Ambiente, servicio y unas vistas privilegiadas
Uno de los activos más valiosos del Bar Tuiza de Arriba es su ubicación. La terraza exterior ofrece vistas espectaculares del entorno natural, un valor añadido que enriquece la experiencia de tomar algo o comer al aire libre. La disponibilidad de un amplio aparcamiento es otro detalle funcional muy apreciado por los visitantes que llegan en coche, facilitando el acceso en una zona donde puede ser complicado estacionar.
En cuanto al trato, las reseñas describen al personal, y en particular a la propietaria, con adjetivos como "encantadora" y "agradable". Este servicio cercano y amable contribuye a crear una atmósfera acogedora, típica de los establecimientos familiares de la zona. Es un lugar donde es posible entablar conversación y sentirse bien atendido, un factor que muchos clientes valoran positivamente y que fomenta la repetición de la visita.
Puntos de fricción: Precios y consistencia
A pesar de las numerosas valoraciones positivas, existen críticas que señalan aspectos mejorables. El punto más controvertido es la política de precios, que parece generar opiniones encontradas. Mientras algunos visitantes afirman que los precios de las consumiciones, como las cervezas, son "normales" y acordes al lugar, otros han manifestado su descontento de forma contundente. Un cliente reportó sentirse engañado al pagar 4,50 euros por un vaso de cerveza, un precio que consideró excesivo. Esta disparidad de percepciones sugiere una posible inconsistencia o falta de claridad en las tarifas, lo que puede llevar a sorpresas desagradables. Se recomienda a los futuros clientes preguntar los precios de antemano para evitar malentendidos.
Otro aspecto a considerar es la posible variabilidad en los horarios de apertura. Un comentario apunta a que durante ciertos meses, como octubre, el bar podría abrir únicamente los fines de semana. Aunque su horario oficial es amplio, es aconsejable llamar por teléfono para confirmar que está abierto, especialmente si se planea la visita fuera de la temporada alta de turismo o montañismo. Por último, una crítica aislada menciona una mala experiencia con la calidad del pan de un bocadillo, describiéndolo como poco fresco. Aunque no parece ser una queja generalizada, es un detalle que denota que la consistencia en la calidad puede variar.

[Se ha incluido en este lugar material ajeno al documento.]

(** * Compositor cached images and node-tree utilities

    A shallow embedding of
    - [source/blender/compositor/cached_resources/intern/cached_image.cc]
      (the cached image key, the cached image and its container), and
    - [source/blender/compositor/intern/utilities.cc]
      (queries over the derived node tree),
    together with the properties their specification states about them.

    Conventions.  C integers are [Z]; a pointer that may be null is an
    [option]; a dereference of a null pointer makes the enclosing function
    return [None].  [blender::Map] is a [gmap]; functions of other modules
    that the two files call are the fields of one environment record.
    Every struct lives in a module of its name, so that [ImBuf.x b] reads
    like [b->x]. *)

From Stdlib Require Import ZArith Lia.
From stdpp Require Import base option list gmap strings fin_maps.

Local Open Scope Z_scope.

(** ** DNA data the compositor reads *)

(** [DNA_ID.h]: the name of a data-block and the library it comes from.
    Of a library only [lib->id.name] is read. *)
Module Library.
Record t := make { id_name : string }.
End Library.

Module ID.
Record t := make {
  name : string;
  lib : option Library.t
}.
End ID.

(** [DNA_image_types.h]: the members of [ImageUser] the compositor touches. *)
Module ImageUser.
Record t := make {
  framenr : Z;
  layer : Z;
  view : Z;
  pass : Z;
  multi_index : Z
}.

Definition set_view (v : Z) (u : t) : t :=
  make (framenr u) (layer u) v (pass u) (multi_index u).

Definition set_pass (v : Z) (u : t) : t :=
  make (framenr u) (layer u) (view u) v (multi_index u).
End ImageUser.

(** ** The cached image key *)

Module CachedImageKey.

(** [class CachedImageKey]: an image user and a pass name. *)
Record t := make {
  image_user : ImageUser.t;
  pass_name : string
}.

Section Hash.
(** [get_default_hash] of [BLI_hash.hh], at the four argument types. *)
Variable get_default_hash : Z → Z → Z → string → Z.

Definition hash (k : t) : Z :=
  get_default_hash (ImageUser.framenr (image_user k))
                   (ImageUser.layer (image_user k))
                   (ImageUser.view (image_user k))
                   (pass_name k).
End Hash.

(** [operator==]. *)
Definition eqb (a b : t) : bool :=
  (ImageUser.framenr (image_user a) =? ImageUser.framenr (image_user b))
  && (ImageUser.layer (image_user a) =? ImageUser.layer (image_user b))
  && (ImageUser.view (image_user a) =? ImageUser.view (image_user b))
  && bool_decide (pass_name a = pass_name b).

(** The four members [hash] and [operator==] read.  [blender::Map] tells
    keys apart with exactly these two functions, so a map keyed by
    [CachedImageKey] is a map keyed by [fields]. *)
Definition fields (k : t) : Z * Z * Z * string :=
  (ImageUser.framenr (image_user k), ImageUser.layer (image_user k),
   ImageUser.view (image_user k), pass_name k).

End CachedImageKey.

Abbreviation KeyFields := (Z * Z * Z * string)%type.

(** ** Images, image buffers and render results *)

(** [RE_pipeline.h]: passes, layers and views of a render result. *)
Module RenderPass.
Record t := make {
  name : string;
  chan_id : string
}.
End RenderPass.

Module RenderLayer.
Record t := make {
  name : string;
  passes : list RenderPass.t
}.
End RenderLayer.

Module RenderView.
Record t := make { name : string }.
End RenderView.

Module RenderResult.
Record t := make {
  layers : list RenderLayer.t;
  views : list RenderView.t
}.
End RenderResult.

(** [DNA_image_types.h].  [rr] is the render result of the image as
    [BKE_image_acquire_ibuf] leaves it; it is null for an image that has
    none. *)
Module Image.
Record t := make {
  id : ID.t;
  rr : option RenderResult.t
}.
End Image.

(** [IMB_imbuf_types.hh].  A pixel buffer is kept as the list of its
    elements: the code below hands buffers on and never computes with a
    pixel.  A null [data] pointer is [None]. *)
Module ImBufBuffer.
Record t := make {
  data : option (list Z);
  colorspace : option string
}.
End ImBufBuffer.

Module ImBuf.
Record t := make {
  x : Z;
  y : Z;
  planes : Z;
  channels : Z;
  flags : Z;
  ftype : Z;
  float_buffer : ImBufBuffer.t;
  byte_buffer : ImBufBuffer.t;
  dds_data : option (list Z)
}.

Definition set_flags (v : Z) (b : t) : t :=
  make (x b) (y b) (planes b) (channels b) v (ftype b) (float_buffer b)
       (byte_buffer b) (dds_data b).

Definition set_channels (v : Z) (b : t) : t :=
  make (x b) (y b) (planes b) v (flags b) (ftype b) (float_buffer b)
       (byte_buffer b) (dds_data b).

Definition set_ftype (v : Z) (b : t) : t :=
  make (x b) (y b) (planes b) (channels b) (flags b) v (float_buffer b)
       (byte_buffer b) (dds_data b).
End ImBuf.

(** [IMB_assign_float_buffer], [IMB_assign_byte_buffer] and
    [IMB_assign_dds_data] with [IB_DO_NOT_TAKE_OWNERSHIP]: the buffer of
    the source becomes the buffer of the target. *)
Definition IMB_assign_float_buffer (b : ImBuf.t) (v : ImBufBuffer.t) : ImBuf.t :=
  ImBuf.make (ImBuf.x b) (ImBuf.y b) (ImBuf.planes b) (ImBuf.channels b)
             (ImBuf.flags b) (ImBuf.ftype b) v (ImBuf.byte_buffer b)
             (ImBuf.dds_data b).

Definition IMB_assign_byte_buffer (b : ImBuf.t) (v : ImBufBuffer.t) : ImBuf.t :=
  ImBuf.make (ImBuf.x b) (ImBuf.y b) (ImBuf.planes b) (ImBuf.channels b)
             (ImBuf.flags b) (ImBuf.ftype b) (ImBuf.float_buffer b) v
             (ImBuf.dds_data b).

Definition IMB_assign_dds_data (b : ImBuf.t) (v : option (list Z)) : ImBuf.t :=
  ImBuf.make (ImBuf.x b) (ImBuf.y b) (ImBuf.planes b) (ImBuf.channels b)
             (ImBuf.flags b) (ImBuf.ftype b) (ImBuf.float_buffer b)
             (ImBuf.byte_buffer b) v.

(** ** [BLI_listbase.h] on lists *)

(** [BLI_findlink]: the link at a position, null when there is none. *)
Definition BLI_findlink {A} (l : list A) (number : Z) : option A :=
  if number <? 0 then None else l !! Z.to_nat number.

(** [BLI_findstringindex]: the position of the first link of that name,
    [-1] when there is none. *)
Fixpoint BLI_findstringindex {A} (name_of : A → string) (l : list A)
    (name : string) : Z :=
  match l with
  | [] => -1
  | a :: l' =>
      if bool_decide (name_of a = name) then 0
      else
        let i := BLI_findstringindex name_of l' name in
        if i =? -1 then -1 else i + 1
  end.

(** [BLI_listbase_count_at_most]. *)
Definition BLI_listbase_count_at_most {A} (l : list A) (count_max : Z) : Z :=
  Z.min (Z.of_nat (length l)) count_max.

(** ** Results *)

(** [COM_result.hh], as far as the two files use it. *)
Inductive ResultType := Float | Int | Vector | Color.

Inductive ResultPrecision := Half | Full.

Module Cryptomatte.
Record t := make {
  manifest : string;
  hash : string;
  conversion : string
}.
End Cryptomatte.

Module MetaData.
Record t := make {
  cryptomatte : Cryptomatte.t;
  is_4d_vector : bool
}.

Definition set_manifest (v : string) (m : t) : t :=
  make (Cryptomatte.make v (Cryptomatte.hash (cryptomatte m))
                         (Cryptomatte.conversion (cryptomatte m)))
       (is_4d_vector m).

Un destino para un público concreto
El Bar Tuiza de Arriba es, en esencia, un refugio gastronómico para un público específico. Es el lugar ideal para quienes practican senderismo, ciclismo o montañismo en el macizo de las Ubiñas. Su oferta de tapas y raciones contundentes y su ambiente informal lo convierten en una parada casi obligatoria. Es perfecto como bar para tapear después de una ruta o para disfrutar de una comida sin prisas en un entorno natural imponente.

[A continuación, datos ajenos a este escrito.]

Lemma handleError_throws A (error : JsError) w :
  exists msg, @handleError A error w = (Throw (Error msg), w).
Proof. destruct (handleError_kind A error w) as (msg & H & _). eauto. Qed.

(** The guard of [chatCompletion] lets exactly the arrays through. *)
Lemma messages_guard (v : jsval) :
  negb (truthy v) || negb (isArray v) = negb (isArray v).
Proof. destruct v; simpl; try reflexivity; now rewrite orb_true_r. Qed.

Lemma chatCompletion_spec this options w :
  completion_run this options w (chatCompletion this options w).
Proof.
  unfold chatCompletion, try_catch, mbind, M_bind, getenv_default_model.
  rewrite messages_guard.
  destruct (isArray (get options "messages")) eqn:Harr; simpl.
  - unfold client_post. fold (completion_request this w options).
    destruct (provider w (posted w) (completion_request this w options))
      as [payload|error] eqn:Hp.
    + now apply run_responded.
    + destruct (handleError_throws Payload error
                  (after_post w (completion_request this w options)))
        as (msg & Hmsg).
      rewrite Hmsg. now apply (run_failed _ _ _ error).
  - now apply run_rejected.
Qed.

(** [chatCompletion] posts at most once, and only the request built from
    its options. *)
Lemma chatCompletion_posts this options w :
  posts (chatCompletion this options) w
        (if isArray (get options "messages")
         then [completion_request this w options] else []).
Proof.
  unfold posts.
  destruct (chatCompletion_spec this options w) as [Harr|p Harr Hp|e msg Harr Hp He];
    rewrite Harr; simpl; [now rewrite app_nil_r | reflexivity | reflexivity].
Qed.

Lemma complete_and_extract_run this options sentinel w :
  complete_and_extract this options sentinel w =
    match chatCompletion this options w with
    | (Ok p, w') => (Ok (or_else (first_choice_content p) sentinel), w')
    | (Throw e, w') => handleError e w'
    end.
Proof.
  unfold complete_and_extract, try_catch, mbind, M_bind, mret, M_ret.
  now destruct (chatCompletion this options w) as [[p|e] w'].
Qed.

Lemma complete_and_extract_posts this options sentinel w :
  posts (complete_and_extract this options sentinel) w
        (if isArray (get options "messages")
         then [completion_request this w options] else []).
Proof.
  pose proof (chatCompletion_posts this options w) as Hposts.
  unfold posts in *. rewrite complete_and_extract_run.
  destruct (chatCompletion this options w) as [[p|e] w']; simpl in *;
    [assumption |].
  destruct (handleError_throws string e w') as (msg & ->). assumption.
Qed.

(** When the single POST is answered, the convenience methods return the
    first content of the answer, or the sentinel if it is falsy. *)
Lemma complete_and_extract_answered this options sentinel w r p :
  posts (complete_and_extract this options sentinel) w [r] ->
  provider w (posted w) r = Responded p ->
  fst (complete_and_extract this options sentinel w)
  = Ok (or_else (first_choice_content p) sentinel).
Proof.
  intros Hposts Hanswer.
  pose proof (complete_and_extract_posts this options sentinel w) as Hlog.
  unfold posts in *. rewrite Hposts in Hlog. apply app_inv_head in Hlog.
  rewrite complete_and_extract_run.
  destruct (chatCompletion_spec this options w) as [Harr|p' Harr Hp|e msg Harr Hp He];
    rewrite Harr in Hlog; try discriminate; injection Hlog as ->.
  - rewrite Hanswer in Hp. now injection Hp as ->.
  - congruence.
Qed.

Lemma ask_unfold this question (options : option object) :
  ask this question options
  = complete_and_extract this
      (spread {["messages" := JArr [mkMessage "user" question]]}
              (default ∅ options))
      "No response received".
Proof. reflexivity. Qed.

Lemma askWithContext_unfold this question context (options : option object) :
  askWithContext this question context options
  = complete_and_extract this
      (spread {["messages" :=
                  JArr (default [] context ++ [mkMessage "user" question])]}
              (default ∅ options))
      "No response received".
Proof. reflexivity. Qed.

Lemma rest_without_lookup (ks : list string) options (k : string) :
  rest_without ks options !! k = if decide (k ∈ ks) then None else options !! k.
Proof.
  unfold rest_without. induction ks as [|k' ks IH]; cbn [foldr].
  - destruct (decide (k ∈ [])) as [Hin|_]; [|reflexivity].
    now apply elem_of_nil in Hin.
  - destruct (decide (k' = k)) as [->|Hne].
    + rewrite lookup_delete_eq.
      destruct (decide (k ∈ k :: ks)) as [_|Hout]; [reflexivity |].
      exfalso. apply Hout, list_elem_of_here.
    + rewrite lookup_delete_ne, IH by exact Hne.
      destruct (decide (k ∈ ks)) as [Hin|Hout],
               (decide (k ∈ k' :: ks)) as [Hin'|Hout']; try reflexivity.
      * exfalso. now apply Hout', list_elem_of_further.
      * apply elem_of_cons in Hin' as [Heq|Hin]; [now subst | contradiction].
Qed.

(** The request body carries the [messages] of the options, untouched. *)
Lemma requestData_messages (env : option string) options :
  requestData env options !! "messages" = Some (get options "messages").
Proof.
  unfold requestData, spread.
  rewrite lookup_union_r by (rewrite rest_without_lookup; reflexivity).
  rewrite lookup_insert_ne by discriminate. apply lookup_insert_eq.
Qed.

Lemma completion_request_messages this w options :
  request_messages (completion_request this w options)
  = Some (get options "messages").
Proof. apply requestData_messages. Qed.

(** Spreading options over an object literal: the options win. *)
Lemma get_spread (base extra : object) (k : string) :
  get (spread base extra) k
  = match extra !! k with Some v => v | None => get base k end.
Proof.
  unfold get, spread. rewrite lookup_union.
  destruct (extra !! k), (base !! k); reflexivity.
Qed.

(** C6: when the provider answers the request of [ask] with an empty
    [choices] array, [ask] returns the sentinel as a normal result. *)
Theorem ask_no_choices this (question : string) (options : option object) w r p :
  posts (ask this question options) w [r] ->
  provider w (posted w) r = Responded p ->
  choices p = Some [] ->
  fst (ask this question options w) = Ok "No response received".
Proof.
  intros Hposts Hanswer Hchoices. rewrite ask_unfold in *.
  rewrite (complete_and_extract_answered _ _ _ _ r p Hposts Hanswer).
  unfold first_choice_content. rewrite Hchoices. reflexivity.
Qed.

No obstante, no es la opción más adecuada para todos. Quienes busquen una oferta gastronómica moderna, opciones vegetarianas o una carta de vinos extensa no la encontrarán aquí. Su fortaleza radica en su autenticidad como bar de montaña, con todo lo bueno y lo malo que ello implica. La experiencia final dependerá en gran medida de las expectativas del cliente y de su capacidad para valorar una propuesta honesta y tradicional frente a las posibles inconsistencias mencionadas.